◆ Task details
Give back exactly the lines from the start of the listing to the line containing "From Stdlib Require", inclusive, and nothing beyond them.

◆ Exercise data
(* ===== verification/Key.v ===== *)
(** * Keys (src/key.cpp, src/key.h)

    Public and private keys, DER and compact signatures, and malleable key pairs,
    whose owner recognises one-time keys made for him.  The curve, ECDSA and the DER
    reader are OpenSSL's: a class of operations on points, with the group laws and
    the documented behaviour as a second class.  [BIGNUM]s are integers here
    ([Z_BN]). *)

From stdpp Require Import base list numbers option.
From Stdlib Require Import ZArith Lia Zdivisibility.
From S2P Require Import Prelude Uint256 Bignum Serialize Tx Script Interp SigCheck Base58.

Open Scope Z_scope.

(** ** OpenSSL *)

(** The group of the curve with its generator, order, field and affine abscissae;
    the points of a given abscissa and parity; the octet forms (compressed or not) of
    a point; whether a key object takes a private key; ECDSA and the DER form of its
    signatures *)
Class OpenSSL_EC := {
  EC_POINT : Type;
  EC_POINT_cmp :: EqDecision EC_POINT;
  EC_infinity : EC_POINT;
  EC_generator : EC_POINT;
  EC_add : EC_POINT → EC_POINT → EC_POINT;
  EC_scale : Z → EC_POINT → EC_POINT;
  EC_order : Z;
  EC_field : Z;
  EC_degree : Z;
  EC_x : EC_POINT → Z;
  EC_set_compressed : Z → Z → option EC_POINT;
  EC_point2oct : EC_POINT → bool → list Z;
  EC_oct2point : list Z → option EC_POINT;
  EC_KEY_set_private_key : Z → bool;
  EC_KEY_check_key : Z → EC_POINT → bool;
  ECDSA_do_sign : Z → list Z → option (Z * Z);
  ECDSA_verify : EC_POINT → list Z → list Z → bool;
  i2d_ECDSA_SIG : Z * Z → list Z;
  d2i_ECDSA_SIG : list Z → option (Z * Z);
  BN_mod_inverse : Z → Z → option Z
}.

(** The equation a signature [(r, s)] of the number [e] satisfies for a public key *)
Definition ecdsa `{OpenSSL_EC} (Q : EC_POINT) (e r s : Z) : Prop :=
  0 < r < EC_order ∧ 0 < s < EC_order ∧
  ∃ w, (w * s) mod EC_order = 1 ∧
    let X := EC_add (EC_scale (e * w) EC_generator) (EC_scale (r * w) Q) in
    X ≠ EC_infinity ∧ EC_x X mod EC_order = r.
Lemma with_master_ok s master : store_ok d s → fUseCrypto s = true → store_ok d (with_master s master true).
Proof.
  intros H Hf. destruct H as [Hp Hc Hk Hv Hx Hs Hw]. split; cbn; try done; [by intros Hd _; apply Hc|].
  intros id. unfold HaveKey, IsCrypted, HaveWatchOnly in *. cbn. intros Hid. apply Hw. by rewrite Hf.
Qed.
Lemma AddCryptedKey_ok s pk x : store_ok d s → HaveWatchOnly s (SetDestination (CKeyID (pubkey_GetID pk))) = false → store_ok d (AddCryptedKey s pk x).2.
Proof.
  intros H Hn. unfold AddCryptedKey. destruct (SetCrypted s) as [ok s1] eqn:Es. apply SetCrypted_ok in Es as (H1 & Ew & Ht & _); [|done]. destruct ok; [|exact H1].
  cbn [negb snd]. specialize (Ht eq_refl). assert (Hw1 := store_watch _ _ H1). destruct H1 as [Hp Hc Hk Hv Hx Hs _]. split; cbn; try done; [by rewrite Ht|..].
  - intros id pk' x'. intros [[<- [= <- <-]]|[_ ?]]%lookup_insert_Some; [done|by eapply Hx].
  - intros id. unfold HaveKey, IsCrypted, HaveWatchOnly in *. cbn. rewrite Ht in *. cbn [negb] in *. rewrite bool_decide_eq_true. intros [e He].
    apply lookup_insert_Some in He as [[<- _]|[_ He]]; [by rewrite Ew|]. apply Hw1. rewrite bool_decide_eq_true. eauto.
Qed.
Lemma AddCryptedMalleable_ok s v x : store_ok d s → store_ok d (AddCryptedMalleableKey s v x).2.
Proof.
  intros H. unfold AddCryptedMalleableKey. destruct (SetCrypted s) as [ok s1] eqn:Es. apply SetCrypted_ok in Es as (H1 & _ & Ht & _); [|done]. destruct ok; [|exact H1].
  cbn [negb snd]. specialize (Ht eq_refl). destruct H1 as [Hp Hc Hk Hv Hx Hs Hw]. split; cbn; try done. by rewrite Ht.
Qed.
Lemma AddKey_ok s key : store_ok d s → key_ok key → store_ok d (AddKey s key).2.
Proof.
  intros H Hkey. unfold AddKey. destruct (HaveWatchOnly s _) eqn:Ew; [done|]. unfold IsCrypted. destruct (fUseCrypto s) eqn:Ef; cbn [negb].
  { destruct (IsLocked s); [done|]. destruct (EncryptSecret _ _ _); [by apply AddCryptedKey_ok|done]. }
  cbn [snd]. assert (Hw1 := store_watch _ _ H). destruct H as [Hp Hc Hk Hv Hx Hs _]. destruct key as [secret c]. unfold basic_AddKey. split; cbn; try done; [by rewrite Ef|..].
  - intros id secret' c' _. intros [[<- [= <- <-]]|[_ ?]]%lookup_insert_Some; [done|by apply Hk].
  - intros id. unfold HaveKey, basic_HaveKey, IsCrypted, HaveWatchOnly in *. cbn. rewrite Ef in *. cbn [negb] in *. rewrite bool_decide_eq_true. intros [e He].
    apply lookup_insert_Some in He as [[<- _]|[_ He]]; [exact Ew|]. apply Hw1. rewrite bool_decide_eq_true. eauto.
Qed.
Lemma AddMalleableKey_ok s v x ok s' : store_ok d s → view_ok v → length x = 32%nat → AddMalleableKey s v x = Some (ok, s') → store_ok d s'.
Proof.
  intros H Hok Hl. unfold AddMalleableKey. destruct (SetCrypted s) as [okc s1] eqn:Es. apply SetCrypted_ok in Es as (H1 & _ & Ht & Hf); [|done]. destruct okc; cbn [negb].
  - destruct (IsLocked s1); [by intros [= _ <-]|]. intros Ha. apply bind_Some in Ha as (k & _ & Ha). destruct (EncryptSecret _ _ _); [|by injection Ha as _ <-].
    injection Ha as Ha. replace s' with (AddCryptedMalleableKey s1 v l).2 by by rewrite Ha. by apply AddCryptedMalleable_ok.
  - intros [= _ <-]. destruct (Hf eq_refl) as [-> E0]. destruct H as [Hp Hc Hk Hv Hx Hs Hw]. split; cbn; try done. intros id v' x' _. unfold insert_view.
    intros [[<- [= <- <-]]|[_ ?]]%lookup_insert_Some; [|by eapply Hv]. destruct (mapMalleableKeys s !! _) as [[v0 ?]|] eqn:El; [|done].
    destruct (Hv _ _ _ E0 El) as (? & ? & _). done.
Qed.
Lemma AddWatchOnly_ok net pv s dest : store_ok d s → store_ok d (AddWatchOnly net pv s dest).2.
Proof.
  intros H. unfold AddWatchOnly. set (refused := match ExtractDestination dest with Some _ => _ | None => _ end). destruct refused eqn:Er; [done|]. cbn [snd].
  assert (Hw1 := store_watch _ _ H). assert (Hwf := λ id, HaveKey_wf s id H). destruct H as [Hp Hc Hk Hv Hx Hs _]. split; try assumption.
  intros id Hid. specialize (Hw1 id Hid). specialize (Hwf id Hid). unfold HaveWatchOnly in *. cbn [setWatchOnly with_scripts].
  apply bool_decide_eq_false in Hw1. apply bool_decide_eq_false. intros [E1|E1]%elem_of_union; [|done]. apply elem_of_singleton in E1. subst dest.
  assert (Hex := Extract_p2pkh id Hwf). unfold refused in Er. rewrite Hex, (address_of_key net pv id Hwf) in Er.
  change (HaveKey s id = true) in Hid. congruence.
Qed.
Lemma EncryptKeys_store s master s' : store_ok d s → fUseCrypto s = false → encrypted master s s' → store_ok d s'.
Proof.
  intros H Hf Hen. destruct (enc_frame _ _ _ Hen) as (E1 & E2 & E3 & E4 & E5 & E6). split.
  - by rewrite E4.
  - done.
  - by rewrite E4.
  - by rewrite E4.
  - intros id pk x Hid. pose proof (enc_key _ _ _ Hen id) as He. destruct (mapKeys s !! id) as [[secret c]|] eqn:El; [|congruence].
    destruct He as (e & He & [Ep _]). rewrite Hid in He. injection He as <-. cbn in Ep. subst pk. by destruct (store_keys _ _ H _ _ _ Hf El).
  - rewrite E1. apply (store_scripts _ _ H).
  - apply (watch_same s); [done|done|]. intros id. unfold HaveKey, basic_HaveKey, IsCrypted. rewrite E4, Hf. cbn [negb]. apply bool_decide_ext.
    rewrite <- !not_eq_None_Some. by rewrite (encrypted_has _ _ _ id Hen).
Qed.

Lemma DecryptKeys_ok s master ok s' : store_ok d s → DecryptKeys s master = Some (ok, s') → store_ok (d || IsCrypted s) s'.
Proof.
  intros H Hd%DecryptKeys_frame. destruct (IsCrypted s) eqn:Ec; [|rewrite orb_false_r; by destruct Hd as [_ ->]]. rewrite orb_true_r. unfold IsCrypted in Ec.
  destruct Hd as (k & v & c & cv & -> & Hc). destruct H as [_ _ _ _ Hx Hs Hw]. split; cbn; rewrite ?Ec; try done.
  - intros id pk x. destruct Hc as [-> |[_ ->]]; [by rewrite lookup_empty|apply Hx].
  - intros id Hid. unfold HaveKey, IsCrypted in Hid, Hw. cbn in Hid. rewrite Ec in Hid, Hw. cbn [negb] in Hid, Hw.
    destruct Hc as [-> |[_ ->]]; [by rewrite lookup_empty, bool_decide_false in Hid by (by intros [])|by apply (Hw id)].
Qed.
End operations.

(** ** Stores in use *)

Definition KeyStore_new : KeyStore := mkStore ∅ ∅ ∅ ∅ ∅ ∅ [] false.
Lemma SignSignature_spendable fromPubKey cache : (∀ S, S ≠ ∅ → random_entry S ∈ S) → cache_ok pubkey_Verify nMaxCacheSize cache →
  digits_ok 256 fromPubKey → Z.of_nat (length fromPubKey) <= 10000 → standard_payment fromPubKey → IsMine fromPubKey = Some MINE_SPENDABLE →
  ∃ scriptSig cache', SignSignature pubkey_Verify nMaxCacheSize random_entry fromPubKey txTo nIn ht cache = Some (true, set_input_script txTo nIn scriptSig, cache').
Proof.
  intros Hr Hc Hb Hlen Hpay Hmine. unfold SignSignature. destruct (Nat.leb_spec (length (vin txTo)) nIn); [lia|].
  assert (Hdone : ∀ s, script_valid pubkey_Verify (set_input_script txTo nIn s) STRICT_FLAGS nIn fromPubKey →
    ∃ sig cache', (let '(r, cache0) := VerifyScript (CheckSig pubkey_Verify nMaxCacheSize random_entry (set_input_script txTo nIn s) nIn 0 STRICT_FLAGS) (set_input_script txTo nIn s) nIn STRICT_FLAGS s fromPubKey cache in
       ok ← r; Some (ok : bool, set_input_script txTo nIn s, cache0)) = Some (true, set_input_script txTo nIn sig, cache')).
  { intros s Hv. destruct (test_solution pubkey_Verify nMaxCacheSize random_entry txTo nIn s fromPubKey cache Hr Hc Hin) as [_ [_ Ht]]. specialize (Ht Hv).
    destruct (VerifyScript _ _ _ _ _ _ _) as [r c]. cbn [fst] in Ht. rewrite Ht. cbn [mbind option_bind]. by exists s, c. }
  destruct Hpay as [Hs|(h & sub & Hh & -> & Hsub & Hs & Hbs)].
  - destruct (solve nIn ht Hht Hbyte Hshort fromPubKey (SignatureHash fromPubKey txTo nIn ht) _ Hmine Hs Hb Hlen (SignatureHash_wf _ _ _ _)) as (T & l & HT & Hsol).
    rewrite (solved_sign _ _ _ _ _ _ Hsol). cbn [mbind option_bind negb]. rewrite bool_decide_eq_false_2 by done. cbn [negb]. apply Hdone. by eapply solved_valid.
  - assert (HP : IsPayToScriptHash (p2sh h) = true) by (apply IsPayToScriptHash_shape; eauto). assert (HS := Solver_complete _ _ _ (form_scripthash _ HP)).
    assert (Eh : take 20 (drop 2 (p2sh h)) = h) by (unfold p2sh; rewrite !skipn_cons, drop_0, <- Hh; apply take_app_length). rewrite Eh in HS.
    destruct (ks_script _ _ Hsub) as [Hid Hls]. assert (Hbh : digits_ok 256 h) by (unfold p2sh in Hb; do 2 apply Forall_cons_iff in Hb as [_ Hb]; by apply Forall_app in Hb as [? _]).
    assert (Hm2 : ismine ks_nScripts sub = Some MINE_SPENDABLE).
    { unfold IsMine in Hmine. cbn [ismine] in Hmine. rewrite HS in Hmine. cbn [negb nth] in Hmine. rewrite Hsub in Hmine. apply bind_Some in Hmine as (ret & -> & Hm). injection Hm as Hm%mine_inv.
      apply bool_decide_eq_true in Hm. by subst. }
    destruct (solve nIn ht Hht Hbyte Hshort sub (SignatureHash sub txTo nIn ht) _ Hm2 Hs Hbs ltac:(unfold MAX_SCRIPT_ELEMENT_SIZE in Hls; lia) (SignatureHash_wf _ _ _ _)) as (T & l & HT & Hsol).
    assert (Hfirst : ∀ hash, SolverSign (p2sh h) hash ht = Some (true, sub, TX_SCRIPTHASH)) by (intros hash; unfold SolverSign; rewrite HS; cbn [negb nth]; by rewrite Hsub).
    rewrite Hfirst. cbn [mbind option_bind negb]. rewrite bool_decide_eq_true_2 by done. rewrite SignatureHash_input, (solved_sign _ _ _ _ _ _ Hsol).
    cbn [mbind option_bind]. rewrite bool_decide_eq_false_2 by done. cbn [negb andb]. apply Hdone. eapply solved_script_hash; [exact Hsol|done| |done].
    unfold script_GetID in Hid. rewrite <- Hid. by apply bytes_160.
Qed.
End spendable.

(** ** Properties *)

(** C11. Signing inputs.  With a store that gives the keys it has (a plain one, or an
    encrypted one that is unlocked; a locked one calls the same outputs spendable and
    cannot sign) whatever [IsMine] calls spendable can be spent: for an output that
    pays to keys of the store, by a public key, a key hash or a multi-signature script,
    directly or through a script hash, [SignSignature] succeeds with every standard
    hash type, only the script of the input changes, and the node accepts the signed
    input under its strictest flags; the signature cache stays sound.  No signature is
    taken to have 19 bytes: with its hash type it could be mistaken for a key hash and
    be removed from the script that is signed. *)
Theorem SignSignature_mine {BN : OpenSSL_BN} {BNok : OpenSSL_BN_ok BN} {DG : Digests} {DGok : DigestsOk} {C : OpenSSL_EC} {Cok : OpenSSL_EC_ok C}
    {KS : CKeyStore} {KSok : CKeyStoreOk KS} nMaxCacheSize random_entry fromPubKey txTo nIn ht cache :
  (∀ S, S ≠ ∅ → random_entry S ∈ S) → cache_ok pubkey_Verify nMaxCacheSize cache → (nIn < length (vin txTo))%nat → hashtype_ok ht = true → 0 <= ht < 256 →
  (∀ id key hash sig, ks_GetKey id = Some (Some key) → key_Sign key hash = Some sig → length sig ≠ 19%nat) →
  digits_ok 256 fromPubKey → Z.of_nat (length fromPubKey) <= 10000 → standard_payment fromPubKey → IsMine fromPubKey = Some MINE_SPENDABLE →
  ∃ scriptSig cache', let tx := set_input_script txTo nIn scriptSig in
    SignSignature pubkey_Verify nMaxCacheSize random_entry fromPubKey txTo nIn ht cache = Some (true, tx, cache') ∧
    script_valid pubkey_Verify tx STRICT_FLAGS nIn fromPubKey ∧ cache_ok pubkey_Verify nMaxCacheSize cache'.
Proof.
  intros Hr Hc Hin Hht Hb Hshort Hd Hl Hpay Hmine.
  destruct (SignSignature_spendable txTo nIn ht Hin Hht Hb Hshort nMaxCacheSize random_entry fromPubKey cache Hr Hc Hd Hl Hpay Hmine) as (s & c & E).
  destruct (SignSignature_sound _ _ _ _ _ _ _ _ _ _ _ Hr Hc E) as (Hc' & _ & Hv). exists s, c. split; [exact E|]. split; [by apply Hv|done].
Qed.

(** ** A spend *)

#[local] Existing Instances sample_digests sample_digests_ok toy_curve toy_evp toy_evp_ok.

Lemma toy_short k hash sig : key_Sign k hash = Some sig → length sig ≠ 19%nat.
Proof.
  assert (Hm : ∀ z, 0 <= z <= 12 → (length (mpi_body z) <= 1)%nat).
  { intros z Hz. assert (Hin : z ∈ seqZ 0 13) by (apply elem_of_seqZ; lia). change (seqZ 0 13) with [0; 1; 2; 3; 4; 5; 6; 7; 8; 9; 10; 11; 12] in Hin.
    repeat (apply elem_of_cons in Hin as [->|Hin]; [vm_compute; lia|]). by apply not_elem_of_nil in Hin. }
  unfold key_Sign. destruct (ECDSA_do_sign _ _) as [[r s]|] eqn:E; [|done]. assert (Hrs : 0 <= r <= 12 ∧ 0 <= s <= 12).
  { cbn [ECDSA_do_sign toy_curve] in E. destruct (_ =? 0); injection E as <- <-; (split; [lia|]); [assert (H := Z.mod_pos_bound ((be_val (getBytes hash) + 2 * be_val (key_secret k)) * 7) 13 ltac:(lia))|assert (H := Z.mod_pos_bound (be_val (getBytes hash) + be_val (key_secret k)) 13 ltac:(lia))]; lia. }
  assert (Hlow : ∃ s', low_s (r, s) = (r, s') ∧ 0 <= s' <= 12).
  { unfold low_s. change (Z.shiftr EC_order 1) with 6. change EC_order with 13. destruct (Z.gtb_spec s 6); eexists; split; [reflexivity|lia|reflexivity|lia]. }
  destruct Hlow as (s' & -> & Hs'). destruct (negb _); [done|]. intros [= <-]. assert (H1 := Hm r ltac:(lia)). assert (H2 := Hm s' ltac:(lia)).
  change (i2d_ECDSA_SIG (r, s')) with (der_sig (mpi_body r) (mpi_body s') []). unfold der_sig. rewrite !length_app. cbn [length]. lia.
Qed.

◆ Answer to this exercise
(* ===== verification/Key.v ===== *)
(** * Keys (src/key.cpp, src/key.h)

    Public and private keys, DER and compact signatures, and malleable key pairs,
    whose owner recognises one-time keys made for him.  The curve, ECDSA and the DER
    reader are OpenSSL's: a class of operations on points, with the group laws and
    the documented behaviour as a second class.  [BIGNUM]s are integers here
    ([Z_BN]). *)

From stdpp Require Import base list numbers option.
From Stdlib Require Import ZArith Lia Zdivisibility.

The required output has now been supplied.